On June 26 in Brattleboro more than 100 workers at a mental hospital attended a rally. They are protesting mandatory forced overtime, unfair scheduling policies, and other issues. They work at the Brattleboro Retreat and are members of a union. They have a web site at:
www.unap.org/about/contact-us-2
About 900 people work at the Retreat, about 600 of them are members of the union.
The below photo shows the rally. To enlarge the photo, click on it, then scroll down and click “see full-size image.” photo by Eesha Williams
On average, workers in the USA make 27 percent higher wages when they join a union. That's according to www.bls.gov.
Most union contracts say workers can only be fired for "just cause." Non-union workers can be fired at any time for no reason.
Millions of workers in the USA are union members, including all the workers at UPS, UMass Amherst, and the food co-ops in Northampton, Greenfield, and Brattleboro. The Brattleboro co-op has about 160 employees.
The middle class in the USA is disappearing. There are more rich people and more poor people than there have been since the 1920s. This allows billionaires more influence over politicians. Unions are one way to expand the middle class and increase democracy.
In other news from the Valley, in Keene, activists marched to stop a proposed fracked gas pipeline. They won in 2016 when the pipeline was canceled. The activists are still fighting a plan by the corporation that holds the city monopoly for gas used for heating buildings to switch from propane to fracked gas. Both are fossil fuels that cause climate change. “But fracked gas is full of chemicals that are even worse for people's health,” Terry Clark told the Valley Post in a telephone interview last year. He was then and is still a member of the Keene city council.
Now Clark is fighting a corporate plan to build a fracked gas pipeline under a 700 foot long section of the Ashuelot river in Keene. The Monadnock Progressive Alliance is also fighting the plan.
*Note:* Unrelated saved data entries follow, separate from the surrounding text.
(* ===== verification/Payload.v ===== *)
(** * Payloads and the memory they hold ([storage/transfer.rs]).

    A payload is a slice of bytes with a share of the permit its memory was taken
    with; clones, slices and halves share that permit, and the last of them to go
    gives the memory back. [Reorder] has the arithmetic of chunks, [Credits] the
    budget; this is what ties the two. *)

From S2P Require Import Prelude Errors Reorder Credits.
Import MemoryBudget.
Local Open Scope Z_scope.

(** ** Payloads *)

Module BudgetedPayload.

(** [permit] names the shared permit. *)
Record t := mk { bytes : list byte; permit : nat }.

Definition len (p : t) : Z := Z.of_nat (length (bytes p)).
Definition is_empty (p : t) : bool := len p =? 0.

(** [None]: the slice panics. *)
Definition trimmed (p : t) (from to : Z) : option t :=
  if (from <=? to) && (to <=? len p) then Some (mk (drop (Z.to_nat from) (take (Z.to_nat to) (bytes p))) (permit p)) else None.
Definition trim_prefix (p : t) (n : Z) : option t := trimmed p n (len p).
Definition split_at (p : t) (n : Z) : option (t * t) :=
  if n <=? len p then
    Some (mk (take (Z.to_nat n) (bytes p)) (permit p), mk (drop (Z.to_nat n) (bytes p)) (permit p))
  else None.
End BudgetedPayload.
Import BudgetedPayload.

(** A chunk as [Reorder] has it. *)
Definition view (offset : Z) (p : BudgetedPayload.t) : TransferChunk := mkChunk offset (bytes p).

(** ** The memory of the engine *)

(** The permits by name, [None] once given back; the payloads there are. *)
Record Heap := mkHeap { budget : MemoryBudget.t; permits : list (option (Z * ProgressClass)); live : list BudgetedPayload.t }.

Definition empty_heap (limit0 reserve0 : Z) : Heap := mkHeap (with_reserve limit0 reserve0) [] [].

(** A payload goes: the last share of a permit releases it. *)
Definition drop_share (k : nat) (h : Heap) : Heap :=
  if existsb (fun p => Nat.eqb (permit p) k) (live h) then h
  else match permits h !! k with
       | Some (Some (n, _)) => mkHeap (release (budget h) n) (<[k := None]> (permits h)) (live h)
       | _ => h
       end.
Definition without (i : nat) (h : Heap) : Heap := mkHeap (budget h) (permits h) (delete i (live h)).

(** Each names the payload it is called on; one that panics drops it. *)
Inductive op := Bytes (payload : list byte) (class : ProgressClass) | Clone (i : nat) | Trim (i : nat) (n : Z) | Split (i : nat) (n : Z) | Drop (i : nat).

Definition run_op (h : Heap) (o : op) : Heap :=
  match o with
  | Bytes b class =>
      match try_acquire (budget h) (Z.of_nat (length b)) class with
      | inr (Some b') => mkHeap b' (permits h ++ [Some (Z.of_nat (length b), class)]) (live h ++ [BudgetedPayload.mk b (length (permits h))])
      | inr None | inl _ => h
      end
  | Clone i => match live h !! i with Some p => mkHeap (budget h) (permits h) (live h ++ [p]) | None => h end
  | Trim i n =>
      match live h !! i with
      | None => h
      | Some p => match trim_prefix p n with
                  | Some p' => mkHeap (budget h) (permits h) (<[i := p']> (live h))
                  | None => drop_share (permit p) (without i h)
                  end
      end
  | Split i n =>
      match live h !! i with
      | None => h
      | Some p => match split_at p n with
                  | Some (l, r) => mkHeap (budget h) (permits h) (<[i := l]> (live h) ++ [r])
                  | None => drop_share (permit p) (without i h)
                  end
      end
  | Drop i => match live h !! i with Some p => drop_share (permit p) (without i h) | None => h end
  end.

(** ** Properties *)

(** The chunk operations are those of [Reorder] on the bytes. *)
Lemma trim_prefix_view offset p n : 0 <= n ->
  Reorder.trim_prefix (view offset p) n = (fun q => view (offset +% n) q) <$> trim_prefix p n.
Proof.
  intros Hn. unfold Reorder.trim_prefix, trim_prefix, trimmed, view, Reorder.len, len. cbn. rewrite Z.leb_refl, andb_true_r.
  destruct (n <=? _); [|done]. cbn. f_equal. f_equal. by rewrite Nat2Z.id, firstn_all.
Qed.
Lemma split_at_view offset p n :
  Reorder.split_at (view offset p) n = (fun q => (view offset q.1, view (offset +% n) q.2)) <$> split_at p n.
Proof. unfold Reorder.split_at, split_at, view, Reorder.len, len. cbn. by destruct (n <=? _). Qed.

(** The permits not given back, newest first. *)
Definition held (h : Heap) : list (Z * ProgressClass) := reverse (omap id (permits h)).

(** A permit is out exactly as long as something has a share of it. *)
Record tied (h : Heap) : Prop := {
  tied_live p : p ∈ live h -> exists n c, permits h !! permit p = Some (Some (n, c)) /\ len p <= n;
  tied_held k n c : permits h !! k = Some (Some (n, c)) -> exists p, p ∈ live h /\ permit p = k }.

Definition refines (limit0 reserve0 : Z) (h : Heap) : Prop := tied h /\ reachable limit0 reserve0 (mkSystem (budget h) (held h)).

Lemma held_insert (ps : list (option (Z * ProgressClass))) k x : ps !! k = Some (Some x) -> exists a b,
  reverse (omap id ps) = a ++ x :: b /\ reverse (omap id (<[k := None]> ps)) = a ++ b.
Proof.
  intros Hk. exists (reverse (omap id (drop (S k) ps))), (reverse (omap id (take k ps))).
  rewrite <- (take_drop_middle _ _ _ Hk) at 1. rewrite insert_take_drop by by eapply lookup_lt_Some.
  rewrite !omap_app. cbn. rewrite !reverse_app, reverse_cons. by rewrite <- app_assoc.
Qed.

Lemma existsb_share k l : existsb (fun p => Nat.eqb (permit p) k) l = true <-> exists p, p ∈ l /\ permit p = k.
Proof.
  rewrite existsb_exists. split; intros (p&Hp&Hk); exists p; (split; [by apply list_elem_of_In|by apply Nat.eqb_eq]).
Qed.

Lemma drop_refines limit0 reserve0 h i p : live h !! i = Some p -> refines limit0 reserve0 h ->
  refines limit0 reserve0 (drop_share (permit p) (without i h)).
Proof.
  intros Hi [[T1 T2] Hr]. pose proof (delete_Permutation _ _ _ Hi) as Hperm.
  assert (Hin : forall q, q ∈ live h <-> q = p \/ q ∈ delete i (live h)).
  { intros q. rewrite (elem_of_Permutation_proper q _ _ Hperm), elem_of_cons. done. }
  unfold drop_share, without. cbn [live permits budget]. destruct (existsb _ _) eqn:Ee.
  - apply existsb_share in Ee as (q&Hq&Hk). split; [|exact Hr]. split; cbn [live permits].
    + intros q' Hq'. apply T1, Hin. by right.
    + intros k n c Hl. destruct (T2 _ _ _ Hl) as (q'&Hq'&<-). apply Hin in Hq' as [->|]; [by exists q|by exists q'].
  - assert (Hno : forall q, q ∈ delete i (live h) -> permit q <> permit p).
    { intros q Hq Hk. rewrite (proj2 (existsb_share _ _)) in Ee; [done|by exists q]. }
    destruct (T1 p) as (n&c&Hp&_); [apply Hin; by left|]. rewrite Hp. split.
    + split; cbn [live permits].
      * intros q Hq. rewrite list_lookup_insert_ne by (intros E; by eapply Hno). apply T1, Hin. by right.
      * intros k m d Hl. destruct (decide (k = permit p)) as [->|Hk].
        { rewrite list_lookup_insert_eq in Hl by by eapply lookup_lt_Some. done. }
        rewrite list_lookup_insert_ne in Hl by done. destruct (T2 _ _ _ Hl) as (q&Hq&Hqk). exists q. split; [|done].
        apply Hin in Hq as [->|]; [congruence|done].
    + destruct (held_insert _ _ _ Hp) as (a&b&Ea&Eb). unfold held. cbn [permits]. rewrite Eb. eapply reach_step; [exact Hr|].
      by apply (step_release (mkSystem (budget h) (held h)) a n c b).
Qed.

Lemma total_bytes_perm a b : a ≡ₚ b -> total_bytes a = total_bytes b.
Proof. unfold total_bytes. induction 1; cbn [foldr] in *; lia. Qed.

(** A payload that takes the place of another with the same permit, and no more
    bytes. *)
Lemma tied_insert h i p q l : tied h -> live h !! i = Some p -> permit q = permit p -> len q <= len p ->
  (forall r, r ∈ l -> permit r = permit p /\ len r <= len p) -> tied (mkHeap (budget h) (permits h) (<[i := q]> (live h) ++ l)).
Proof.
  intros [T1 T2] Hi Hq Hlen Hl. pose proof (lookup_lt_Some _ _ _ Hi) as Hlt.
  assert (Hp : p ∈ live h) by by eapply list_elem_of_lookup_2. destruct (T1 p Hp) as (n&c&Hn&Hle). split; cbn [live permits].
  - intros r [Hr|Hr]%elem_of_app.
    + apply list_elem_of_lookup in Hr as [j Hj]. apply list_lookup_insert_Some in Hj as [(->&<-&_)|[_ Hj]].
      * exists n, c. rewrite Hq. split; [done|lia].
      * apply T1. by eapply list_elem_of_lookup_2.
    + destruct (Hl _ Hr) as [Hr1 Hr2]. exists n, c. rewrite Hr1. split; [done|lia].
  - intros k m d Hk. destruct (T2 _ _ _ Hk) as (r&Hr&Hrk). apply list_elem_of_lookup in Hr as [j Hj]. destruct (decide (j = i)) as [->|Hji].
    + exists q. split; [|congruence]. apply elem_of_app. left. eapply list_elem_of_lookup_2, list_lookup_insert_eq, Hlt.
    + exists r. split; [|done]. apply elem_of_app. left. eapply list_elem_of_lookup_2. by rewrite list_lookup_insert_ne.
Qed.

Lemma run_op_refines limit0 reserve0 h o : refines limit0 reserve0 h -> refines limit0 reserve0 (run_op h o).
Proof.
  intros [T Hr]. destruct o as [b class|i|i n|i n|i]; cbn [run_op].
  - destruct (try_acquire _ _ _) as [?|[b'|]] eqn:E; try by split. split.
    + destruct T as [T1 T2]. split; cbn [live permits].
      * intros p [Hp|Hp]%elem_of_app.
        { destruct (T1 _ Hp) as (m&c&Hm&?). exists m, c. split; [by apply lookup_app_l_Some|done]. }
        apply list_elem_of_singleton in Hp as ->. exists (Z.of_nat (length b)), class. cbn. by rewrite lookup_app_r, Nat.sub_diag by lia.
      * intros k m c Hk. apply lookup_snoc_Some in Hk as [[_ Hk]|[-> _]].
        { destruct (T2 _ _ _ Hk) as (p&Hp&?). exists p. split; [apply elem_of_app; by left|done]. }
        eexists. split; [apply elem_of_app; right; by left|done].
    + unfold held. cbn [permits budget]. rewrite omap_app. cbn. rewrite reverse_app. cbn. eapply reach_step; [exact Hr|].
      by apply (step_acquire (mkSystem (budget h) (held h))); [lia|].
  - destruct (live h !! i) as [p|] eqn:Hi; [|by split]. split; [|exact Hr]. rewrite <- (list_insert_id _ _ _ Hi) at 1.
    apply (tied_insert h i p p [p]); try done. intros r ->%list_elem_of_singleton. done.
  - destruct (live h !! i) as [p|] eqn:Hi; [|by split]. destruct (trim_prefix p n) as [p'|] eqn:Et; [|apply (drop_refines _ _ _ _ _ Hi); by split].
    split; [|exact Hr]. rewrite <- (app_nil_r (<[i := p']> _)). unfold trim_prefix, trimmed in Et. destruct (_ && _); [|done]. injection Et as <-.
    apply (tied_insert h i p); try done; [|by intros ? ?%elem_of_nil]. unfold len. cbn. rewrite length_drop, length_take. lia.
  - destruct (live h !! i) as [p|] eqn:Hi; [|by split]. destruct (split_at p n) as [[l r]|] eqn:Es; [|apply (drop_refines _ _ _ _ _ Hi); by split].
    split; [|exact Hr]. unfold split_at in Es. destruct (_ <=? _); [|done]. injection Es as <- <-.
    apply (tied_insert h i p); try done; unfold len; cbn; [rewrite length_take; lia|].
    intros r ->%list_elem_of_singleton. cbn. split; [done|]. rewrite length_drop. lia.
  - destruct (live h !! i) as [p|] eqn:Hi; [|by split]. apply (drop_refines _ _ _ _ _ Hi). by split.
Qed.

(** C38. Memory is charged to the budget exactly as long as some payload cut from it is
    alive: whatever is read, cloned, trimmed, split and dropped in whatever order,
    and with slices that panic, the bytes in use are the total of the permits of
    which a share is left, never beyond the limit; and no payload is longer than
    what was charged for it. *)
Theorem memory_follows_payloads limit0 reserve0 os : 0 <= limit0 <= u64_max -> 0 <= reserve0 ->
  let h := foldl run_op (empty_heap limit0 reserve0) os in
  used (budget h) = total_bytes (omap id (permits h)) /\ used (budget h) <= Z.max limit0 1 /\
  (forall k, (exists n c, permits h !! k = Some (Some (n, c))) <-> exists p, p ∈ live h /\ permit p = k) /\
  (forall p, p ∈ live h -> exists n c, permits h !! permit p = Some (Some (n, c)) /\ len p <= n).
Proof.
  intros Hl Hr h. assert (Hh : refines limit0 reserve0 h).
  { unfold h. assert (H0 : refines limit0 reserve0 (empty_heap limit0 reserve0)).
    { split; [|apply reach_init]. split; cbn; [by intros ? ?%elem_of_nil|done]. }
    revert H0. generalize (empty_heap limit0 reserve0). induction os as [|o os IH]; intros h0 H0; [done|]. by apply IH, run_op_refines. }
  clearbody h. destruct Hh as [[T1 T2] Hreach]. apply budget_reachable_inv in Hreach as [I1 _ I3 _ I5 _]; [|done..]. cbn [MemoryBudget.budget MemoryBudget.permits] in I1, I3, I5.
  assert (Hrev : total_bytes (held h) = total_bytes (omap id (permits h))).
  { apply total_bytes_perm, reverse_Permutation. }
  split_and!; [lia|lia| |done]. intros k. split; [intros (n&c&Hk); by eapply T2|].
  intros (p&Hp&<-). destruct (T1 _ Hp) as (n&c&Hn&_). by exists n, c.
Qed.

(** One chunk read, cloned and cut; the memory goes with its last piece. *)
Definition pieces : list op := [Bytes [1; 2; 3; 4] Speculative; Split 0 3; Clone 1; Trim 0 2; Drop 0; Drop 0; Bytes [5] Frontier].

Lemma memory_follows_payloads_witness : used (budget (foldl run_op (empty_heap 8 2) pieces)) = 5 /\
  used (budget (foldl run_op (empty_heap 8 2) (pieces ++ [Drop 0]))) = 1 /\ used (budget (foldl run_op (empty_heap 8 2) pieces)) <= 8.
Proof.
  split; [vm_compute; reflexivity|]. split; [vm_compute; reflexivity|].
  apply (memory_follows_payloads 8 2 pieces); [unfold u64_max; lia|lia].
Defined.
In other Keene news, on June 11, four people from the Keene area were arrested for nonviolent civil disobedience at the New Hampshire statehouse as part of the Poor People’s Campaign. One of them was Judy Reed. She lives in Keene. She told the Valley Post she got arrested because, as "a former classroom teacher and teacher educator, now retired from Keene State College, I have watched the poorest school districts in New Hampshire fight for their students to receive an education adequate for them to succeed in today’s society.... Despite the fact that New Hampshire is a wealthy state (in fifth place nationally in per capita personal income and ninth in taxable resources) educational opportunity is still wildly unequal from town to town. New Hampshire is dead last in the nation in funding for higher education."